Collection entries:
________________________________________

(* ===== verification/Wizard.v ===== *)
(** The target wizard ([src/targetconfigure/run.go] and the paths of
    [managed_artifact.go] that it stores): secrets, SSH keys, host-key
    enrollment, the two probes, the saved record, the menu after it, and the
    [target probe] command. *)
From S2P Require Import Prelude GoStrings GoPath GoTime TargetConfig TargetProbe BrocadeRest WizardTerminal.
From Stdlib Require Import Strings.Byte Ascii.

Local Open Scope Z_scope.

(** ** Relative paths *)

Fixpoint strip_common (a b : list string) : list string * list string :=
  match a, b with
  | x :: a', y :: b' => if String.eqb x y then strip_common a' b' else (a, b)
  | _, _ => (a, b)
  end.
(** The elements of a clean path; the first element of an absolute one is empty. *)
Definition elements (p : string) : list string :=
  if String.eqb p "" then [] else if String.eqb p "/" then [""] else Split p slash.
(** [filepath.Rel]. *)
Definition Rel (basepath targpath : string) : option string :=
  let base := Clean basepath in
  let targ := Clean targpath in
  if String.eqb targ base then Some "."
  else
  let base := if String.eqb base "." then "" else base in
  if negb (Bool.eqb (IsAbs base) (IsAbs targ)) then None
  else
  let '(b, t) := strip_common (elements base) (elements targ) in
  match b with
  | [] => Some (Join t "/")
  | x :: _ => if String.eqb x ".." then None
              else Some (Join (replicate (length b) ".." ++ t) "/")
  end.

Definition error_text (e : tc_error) : string :=
  match e with ECode s | EOther s => s | _ => "error" end.

(** The description of a private key on disk. *)
Record keyMetadata : Type := {
  km_KeyPath : string;
  km_PublicKeyPath : string;
  km_Algorithm : string;
  km_Bits : Z;
  km_Origin : string;
  km_FingerprintSHA256 : string;
}.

________________________________________

→ **PROBLEM TO SOLVE**: The answer should hold exactly the lines running from the one with "[managed_artifact.go] that it" to the final line of the data, both ends counted.

→ **TASK ANSWER**:
    [managed_artifact.go] that it stores): secrets, SSH keys, host-key
    enrollment, the two probes, the saved record, the menu after it, and the
    [target probe] command. *)
From S2P Require Import Prelude GoStrings GoPath GoTime TargetConfig TargetProbe BrocadeRest WizardTerminal.
From Stdlib Require Import Strings.Byte Ascii.

Local Open Scope Z_scope.

(** ** Relative paths *)

Fixpoint strip_common (a b : list string) : list string * list string :=
  match a, b with
  | x :: a', y :: b' => if String.eqb x y then strip_common a' b' else (a, b)
  | _, _ => (a, b)
  end.
(** The elements of a clean path; the first element of an absolute one is empty. *)
Definition elements (p : string) : list string :=
  if String.eqb p "" then [] else if String.eqb p "/" then [""] else Split p slash.
(** [filepath.Rel]. *)
Definition Rel (basepath targpath : string) : option string :=
  let base := Clean basepath in
  let targ := Clean targpath in
  if String.eqb targ base then Some "."
  else
  let base := if String.eqb base "." then "" else base in
  if negb (Bool.eqb (IsAbs base) (IsAbs targ)) then None
  else
  let '(b, t) := strip_common (elements base) (elements targ) in
  match b with
  | [] => Some (Join t "/")
  | x :: _ => if String.eqb x ".." then None
              else Some (Join (replicate (length b) ".." ++ t) "/")
  end.

Definition error_text (e : tc_error) : string :=
  match e with ECode s | EOther s => s | _ => "error" end.

(** The description of a private key on disk. *)
Record keyMetadata : Type := {
  km_KeyPath : string;
  km_PublicKeyPath : string;
  km_Algorithm : string;
  km_Bits : Z;
  km_Origin : string;
  km_FingerprintSHA256 : string;
}.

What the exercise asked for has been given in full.